В последний раз я видел бабушку в апреле 1941 года. Те последние предвоенные годы я работал вне дома и приезжал в Киев только на лето. На этот раз я приехал на три дня из Ростова, где служил в Театре Красной Армии, менять паспорт. Бабушка, постаревшая, но такая же милая и ласковая, страшно мне обрадовалась и всё строила планы на лето, как будем жить где-нибудь под Киевом, в Буче или Клавдиеве, и по вечерам совершать прогулку — «прощаться с солнцем», как говорила она. Это была традиция — после ужина выходить на опушку леса, там садиться (я нёс специально плетёное кресло) и смотреть на последние лучи солнца, заходившего за дальний лес.

Мечтам этим не суждено было сбыться. 4 апреля 1941 года — я навсегда запомнил этот день — я уехал из Киева, чтоб вернуться в декабре 1944 года уже в погонах.

Последние слова бабушки, когда мы прощались:

— Зина говорит, что мы в этом году тоже будем в Буче. Ну и порезвимся же мы с тобой там.

А «порезвиться» означало следующее. Когда по каким-либо причинам ни мамы, ни тёти Сони не было на даче, бабушка заговорщицки подмигивала мне и полушёпотом говорила:

— Порезвимся, Викунчик?

И я приносил тогда из погреба аккуратненький кубик творога, и мы ели его руками, посыпая сахаром. Бабушка-смолянка любила есть творог не ложечкой, а именно руками, но при дочерях боялась «резвиться».

Последнее воспоминание о бабушке — я с чемоданчиком иду на вокзал, а она стоит на балконе, из трещины которого по загадочным законам природы растёт тополёк, и машет рукой. Машет, машет, пока я не завернул за угол. Бабушка и тополёк — последнее, что запомнилось о довоенном Киеве.

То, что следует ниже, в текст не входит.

Lemma Put_spec max d idBytes now v s :
  inv max d s → items s !! session_id idBytes = None →
  inv max d (Put (Ok idBytes) now v s).2 ∧
  abs (Put (Ok idBytes) now v s).2 = spec_Put max d now (session_id idBytes) v (abs s).
Proof.
  intros (Hwf & Hmax & Hd & Hpos & _) Hn. cbn [Put snd]. unfold spec_Put, purgeExpiredLocked.
  set (id := session_id idBytes) in *.
  destruct (purge_expired_spec now s Hwf) as (H1 & A1 & T1 & M1).
  destruct (evict_to_capacity_spec _ H1) as (H2 & A2 & T2 & M2); [congruence|].
  assert (items (evict_to_capacity (purge_expired now s)) !! id = None) as N2.
  { apply evict_loop_None. by apply purge_loop_None. }
  destruct (push_entry_spec id v (Add now (ttl (evict_to_capacity (purge_expired now s)))) _ H2 N2)
    as (H3 & A3 & T3 & M3).
  assert (maxItems (purge_expired now s) = max) as Hm by congruence.
  rewrite Hm, A1 in A2. split.
  - split_and!; [done|congruence|congruence|done|].
    rewrite abs_Len, A3, length_app by done. cbn [length]. rewrite A2.
    pose proof (q_make_room_length max (q_purge now (abs s)) Hpos). lia.
  - rewrite A3, A2. do 4 f_equal. congruence.
Qed.

(** No entry is held under the empty id. *)
Definition named s : Prop := items s !! ""%string = None.

Lemma Take_spec max d now id s :
  inv max d s → named s →
  let '(r, s') := Take now id s in
  inv max d s' ∧ spec_Take now id (abs s) = (r, abs s').
Proof.
  intros Hinv Hname. pose proof Hinv as (Hwf & _). unfold Take, spec_Take.
  rewrite abs_find by done. case_bool_decide as Hid; [subst; by rewrite Hname|].
  destruct (items s !! id) as [e|] eqn:He; [|done]. cbn.
  rewrite <- (abs_drop s id e) by done. split; [by apply inv_drop|done].
Qed.

(** The ids of the store are among those issued. *)
Definition issued (ids : list string) s : Prop :=
  ∀ id, id ∉ ids → items s !! id = None.

Lemma Take_None now id id' s : items s !! id = None → items (Take now id' s).2 !! id = None.
Proof.
  intros Hid. unfold Take. case_bool_decide; [done|]. destruct (items s !! id'); [|done].
  apply lookup_delete_None. auto.
Qed.

Lemma Put_None rand now v id s :
  items s !! id = None → (Put rand now v s).1 ≠ Ok id → items (Put rand now v s).2 !! id = None.
Proof.
  intros Hid. destruct rand as [idBytes|]; cbn; [|done]. intros Hne.
  rewrite lookup_insert_ne by congruence. apply evict_loop_None. by apply purge_loop_None.
Qed.

Lemma Take_removed now id s :
  named s → items (Take now id s).2 !! id = None.
Proof.
  intros Hn. unfold Take. case_bool_decide; [by subst|].
  destruct (items s !! id) eqn:He; [apply lookup_delete_eq|done].
Qed.

(** A [Take] right after the [Put], within the lifetime. *)
Lemma Put_Take max d b now now' data s :
  inv max d s → items s !! session_id b = None → b ≠ ""%string → (now' ≤ Add now d)%Z →
  ∃ s2, Take now' (session_id b) (Put (Ok b) now data s).2 = (Some data, s2) ∧ inv max d s2 ∧
        ∀ id, items s !! id = None → items s2 !! id = None.
Proof.
  intros Hinv Hn Hb Hnow'. destruct (Put_spec max d b now data s Hinv Hn) as [Hinv1 _].
  assert (∃ e, items (Put (Ok b) now data s).2 !! session_id b = Some e ∧
               e_value e = data ∧ e_expires e = Add now d) as (e & He & Hv & Ht).
  { cbn [Put snd]. eexists. split; [apply lookup_insert_eq|]. split; [done|]. cbn. f_equal.
    destruct Hinv as (Hwf & Hmax & Hd & Hpos & _). unfold purgeExpiredLocked.
    destruct (purge_expired_spec now s Hwf) as (H1 & _ & T1 & M1).
    destruct (evict_to_capacity_spec _ H1) as (_ & _ & T2 & _); congruence. }
  unfold Take. rewrite bool_decide_eq_false_2 by (by apply session_id_nonempty). rewrite He, Hv, Ht.
  unfold After. destruct (Z.ltb_spec (Add now d) now'); [lia|].
  eexists. split; [done|]. split; [by apply inv_drop|]. intros id Hid.
  destruct (decide (id = session_id b)) as [->|Hne]; [apply lookup_delete_eq|].
  pose proof (Put_None (Ok b) now data id s Hid) as Hput. cbn [drop_entry items].
  rewrite lookup_delete_ne by done. apply Hput. cbn. congruence.
Qed.

(** Random bytes that are not empty and were not used before. *)
Definition fresh (used : list string) (o : op) : Prop :=
  ∀ b, op_rand o = Some b → b ≠ ""%string ∧ b ∉ used.

Lemma session_step_spec max d used o s :
  inv max d s → issued (session_id <$> used) s → ""%string ∉ used → fresh used o →
  let '(y, s') := step o s in
  inv max d s' ∧ issued (session_id <$> (used ++ option_list (op_rand o))) s' ∧
  spec_step max d o (abs s) = (y, abs s').
Proof.
  intros Hinv Hiss Hne Hfresh.
  assert (named s) as Hname.
  { apply Hiss. intros (b & Hb & Hu)%list_elem_of_fmap. symmetry in Hb.
    by apply (session_id_nonempty b); [intros ->|]. }
  destruct o as [rand now v|now id|]; cbn [step spec_step op_rand option_list].
  - destruct rand as [b|e]; cbn [op_rand option_list]; [|by rewrite app_nil_r].
    destruct (Hfresh b eq_refl) as [Hb Hu].
    assert (items s !! session_id b = None) as Hn.
    { apply Hiss. intros (b' & Hb' & Hu')%list_elem_of_fmap.
      apply session_id_inj in Hb' as ->. done. }
    destruct (Put_spec max d b now v s Hinv Hn) as [Hinv' Habs].
    cbn [Put] in Hinv', Habs |- *. split_and!; [done| |by rewrite <- Habs].
    intros id Hid. rewrite fmap_app in Hid. cbn in Hid.
    apply (Put_None (Ok b) now v); [apply Hiss|cbn]; set_solver.
  - pose proof (Take_spec max d now id s Hinv Hname) as Ht.
    pose proof (λ i Hi, Take_None now i id s (Hiss i Hi)) as Hn.
    destruct (Take now id s) as [r s']. destruct Ht as [Ht ->]. rewrite app_nil_r.
    by split_and!.
  - rewrite app_nil_r. split_and!; [done..|]. unfold Len. by rewrite abs_Len by apply Hinv.
Qed.

Lemma session_run_spec max d ops : ∀ used s,
  inv max d s → issued (session_id <$> used) s →
  ""%string ∉ used ++ omap op_rand ops → NoDup (used ++ omap op_rand ops) →
  let '(ys, s') := run step ops s in
  inv max d s' ∧ issued (session_id <$> (used ++ omap op_rand ops)) s' ∧
  run (spec_step max d) ops (abs s) = (ys, abs s').
Proof.
  induction ops as [|o ops IH]; intros used s Hinv Hiss Hne Hnd; cbn [run].
  { cbn. by rewrite app_nil_r. }
  assert (used ++ omap op_rand (o :: ops) =
          (used ++ option_list (op_rand o)) ++ omap op_rand ops) as Heq.
  { cbn. destruct (op_rand o); cbn; by rewrite <- app_assoc. }
  rewrite Heq in Hne, Hnd |- *.
  pose proof (session_step_spec max d used o s Hinv Hiss) as Hs.
  destruct (step o s) as [y s1].
  destruct Hs as (Hinv1 & Hiss1 & ->).
  { intros H. apply Hne. set_solver. }
  { intros b Hb. rewrite Hb in Hne, Hnd. cbn in Hne, Hnd. split; [intros ->; set_solver|].
    apply NoDup_app in Hnd as (Hnd & _ & _). apply NoDup_app in Hnd as (_ & Hd & _).
    intros Hu. apply (Hd b Hu). by left. }
  specialize (IH _ s1 Hinv1 Hiss1 Hne Hnd). destruct (run step ops s1) as [ys s2].
  by destruct IH as (? & ? & ->).
Qed.

Lemma session_inv_new max d :
  inv (if Z.leb max 0 then DefaultSessionCapacity else max)
      (if Z.leb d 0 then DefaultSessionTTL else d) (newMemoryStore max d).
Proof.
  apply inv_new_store. destruct (Z.leb_spec max 0); [done|lia].
Qed.

(** ** Survival in the queue *)

Definition is_put (o : op) : bool := match op_rand o with Some _ => true | None => false end.
Fixpoint puts (ops : list op) : nat :=
  match ops with [] => 0 | o :: ops => (if is_put o then 1 else 0) + puts ops end.

(** The operation leaves the session of [id] alone: a [Take] of another id, a [Put] whose
    clock has not passed [limit]. *)
Definition spares (id : string) (limit : Time) (o : op) : bool :=
  match o with
  | OpPut _ now _ => Z.leb now limit
  | OpTake _ id' => bool_decide (id' ≠ id)
  | OpLen => true
  end.

Lemma session_spec_step_behind max d o k x (q : list (string * (V * Time))) :
  behind k x q → spares x.1 x.2.2 o = true →
  (Z.of_nat k + 1 < max)%Z ∨ puts [o] = 0 →
  behind (k + puts [o]) x (spec_step max d o q).2.
Proof.
  intros Hx Hsp Hk. destruct o as [[b|e] now v|now id|]; cbn in Hsp, Hk |- *;
    rewrite ?Nat.add_0_r; [|done| |done].
  - bool_simp. rewrite Nat.add_comm; cbn. apply behind_snoc, behind_make_room.
    { by destruct Hk. }
    apply behind_purge; [|done]. unfold q_expired, After. apply Z.ltb_ge. lia.
  - bool_simp. unfold spec_Take. destruct (q_find id q) as [[v t]|]; [|done].
    by apply behind_delete.
Qed.

Lemma session_run_behind max d ops : ∀ k x used s,
  inv max d s → issued (session_id <$> used) s →
  ""%string ∉ used ++ omap op_rand ops → NoDup (used ++ omap op_rand ops) →
  behind k x (abs s) → forallb (spares x.1 x.2.2) ops = true →
  (Z.of_nat (k + puts ops) < max)%Z →
  behind (k + puts ops) x (abs (run step ops s).2).
Proof.
  intros k x used s Hinv Hiss Hne Hnd Hx Hsp Hk.
  pose proof (session_run_spec max d ops used s Hinv Hiss Hne Hnd) as Hr.
  destruct (run step ops s) as [ys s']. destruct Hr as (_ & _ & Hr); cbn [snd].
  assert (abs s' = (run (spec_step max d) ops (abs s)).2) as -> by by rewrite Hr.
  clear -Hx Hsp Hk. revert k Hx Hk. generalize (abs s).
  induction ops as [|o ops IH]; intros q k Hx Hk; cbn [run puts] in *.
  { by rewrite Nat.add_0_r. }
  cbn in Hsp. bool_simp.
  pose proof (session_spec_step_behind max d o k x q Hx) as Hb.
  assert (puts [o] = if is_put o then 1 else 0) as Hp by (cbn; by rewrite Nat.add_0_r).
  destruct (spec_step max d o q) as [y q1]. rewrite Hp in Hb. cbn [snd] in Hb.
  specialize (IH ltac:(done) q1 (k + (if is_put o then 1 else 0))).
  destruct (run (spec_step max d) ops q1) as [ys' q2]; cbn [snd] in *.
  rewrite Nat.add_assoc. apply IH; [|lia]. apply Hb; [done|].
  destruct (is_put o); [left; lia|by right].
Qed.

(** C13 (refinement): [MemoryStore] implements the bounded queue. Whatever sequence of
    operations is run on a fresh store, with clock readings in any order, every result is
    the one the queue specification gives, as long as the random source never repeats
    itself; the capacity bound holds throughout. *)
Theorem sessions_refine_queue (max : Z) (d : Duration) (ops : list op)
  (Hne : ""%string ∉ omap op_rand ops) (Hnd : NoDup (omap op_rand ops)) :
  let max' := if Z.leb max 0 then DefaultSessionCapacity else max in
  let d' := if Z.leb d 0 then DefaultSessionTTL else d in
  let '(ys, s) := run step ops (newMemoryStore max d) in
  run (spec_step max' d') ops [] = (ys, abs s) ∧ (Len s ≤ max')%Z ∧ wf s.
Proof.
  intros max' d'. pose proof (session_run_spec max' d' ops [] _ (session_inv_new max d)) as H.
  destruct (run step ops (newMemoryStore max d)) as [ys s].
  destruct H as [(Hwf & _ & _ & _ & Hlen) [_ H]]; [done..|]. by split_and!.
Qed.

(** A ceremony can be finished. On a store that has been through any
    operations, after [Put] at [now] and then [Take]s of other ids and fewer than the
    capacity further [Put]s with readings up to [now] plus the lifetime, a [Take] of the
    id no later than that returns exactly the session data that was put. *)
Theorem put_then_take (max : Z) (d : Duration) (before after : list op) (b : string)
    (now now' : Time) (data : V) :
  let max' := if Z.leb max 0 then DefaultSessionCapacity else max in
  let d' := if Z.leb d 0 then DefaultSessionTTL else d in
  let all := before ++ OpPut (Ok b) now data :: after in
  ""%string ∉ omap op_rand all → NoDup (omap op_rand all) →
  forallb (spares (session_id b) (Add now d')) after = true →
  (Z.of_nat (puts after) < max')%Z → (now' ≤ Add now d')%Z →
  let s := (run step before (newMemoryStore max d)).2 in
  let '(r, s) := Put (Ok b) now data s in
  r = Ok (session_id b) ∧ (Take now' (session_id b) (run step after s).2).1 = Some data.
Proof.
  intros max' d' all Hne Hnd Hsp Hputs Hnow'. cbn zeta.
  unfold all in Hne, Hnd. rewrite omap_app in Hne, Hnd.
  change (omap op_rand (OpPut (Ok b) now data :: after)) with (b :: omap op_rand after) in Hne, Hnd.
  pose proof (session_run_spec max' d' before [] _ (session_inv_new max d)) as Hb.
  destruct (run step before (newMemoryStore max d)) as [ys s]. cbn [snd].
  destruct Hb as (Hinv & Hiss & _); [done|set_solver|by apply NoDup_app in Hnd as (? & _)|].
  cbn [app] in Hiss. set (used := omap op_rand before) in *.
  assert (b ∉ used ∧ b ≠ ""%string) as [Hu Hbne].
  { split; [|intros ->; set_solver]. intros Hu. apply NoDup_app in Hnd as (_ & Hd & _).
    apply (Hd b Hu). by left. }
  assert (items s !! session_id b = None) as Hn.
  { apply Hiss. intros (b' & Hb' & Hu')%list_elem_of_fmap. by apply session_id_inj in Hb' as ->. }
  destruct (Put_spec max' d' b now data s Hinv Hn) as [Hinv1 Habs].
  assert (issued (session_id <$> (used ++ [b])) (Put (Ok b) now data s).2) as Hiss1.
  { intros id Hid. rewrite fmap_app in Hid. apply Put_None; [apply Hiss; set_solver|cbn].
    intros [= <-]. apply Hid. set_solver. }
  cbn [Put snd] in Hinv1, Habs, Hiss1 |- *. split; [done|].
  match goal with |- context [run step after ?s1] => set (s1' := s1) in * end.
  replace (used ++ b :: omap op_rand after) with ((used ++ [b]) ++ omap op_rand after)
    in Hne, Hnd by by rewrite <- app_assoc.
  assert (behind (puts after) (session_id b, (data, Add now d')) (abs (run step after s1').2)) as Hbeh.
  { apply (session_run_behind max' d' after 0 _ (used ++ [b])); [done..| |done|done].
    rewrite Habs. apply behind_last. }
  pose proof (session_run_spec max' d' after (used ++ [b]) s1' Hinv1 Hiss1 Hne Hnd) as Hr.
  destruct (run step after s1') as [ys2 s2]; cbn [snd] in *. destruct Hr as (Hinv2 & _ & _).
  destruct (behind_find _ _ _ _ _ (proj1 Hinv2) Hbeh) as (e & He & Hev & Het).
  unfold Take. rewrite bool_decide_eq_false_2 by by apply session_id_nonempty.
  rewrite He; cbn. rewrite Hev, Het. unfold After. by destruct (Z.ltb_spec (Add now d') now'); [lia|].
Qed.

Умерла бабушка 27 марта 1943 года, так и не дожив до освобождения. В Сонином дневнике есть запись: «Мама всё повторяет: „Вот дождусь Викочку и тогда спокойно умру“». Не дождалась. Умерла от гангрены. Тяжело перечитывать страницы дневника, посвящённые последним её дням. Холод, голод, безденежье, всё, что возможно, продано. И милая, терпеливая, деликатная, ни на что не жалующаяся бабушка, только на темноту жаловалась — экономили керосин на коптилку — и на отсутствие людей. А она их так любила.

Из Сониного дневника:

«Маме ужасно тоскливо. Зина целый день на своём заводском медпункте, я в этой никому не нужной библиотеке, и она одна с несимпатичной женщиной, ни писем, ни прогулок, ни знакомых… Маме хотелось радости. Придёт какой-нибудь знакомый человек, и она находит: такой он симпатичный, такой милый…»

Покоится бабушка на Байковом кладбище под разросшейся уже берёзкой. В одной ограде с ней теперь и тётя Соня. Лежат рядом. Они очень любили друг друга, хотя бабушка и побаивалась её.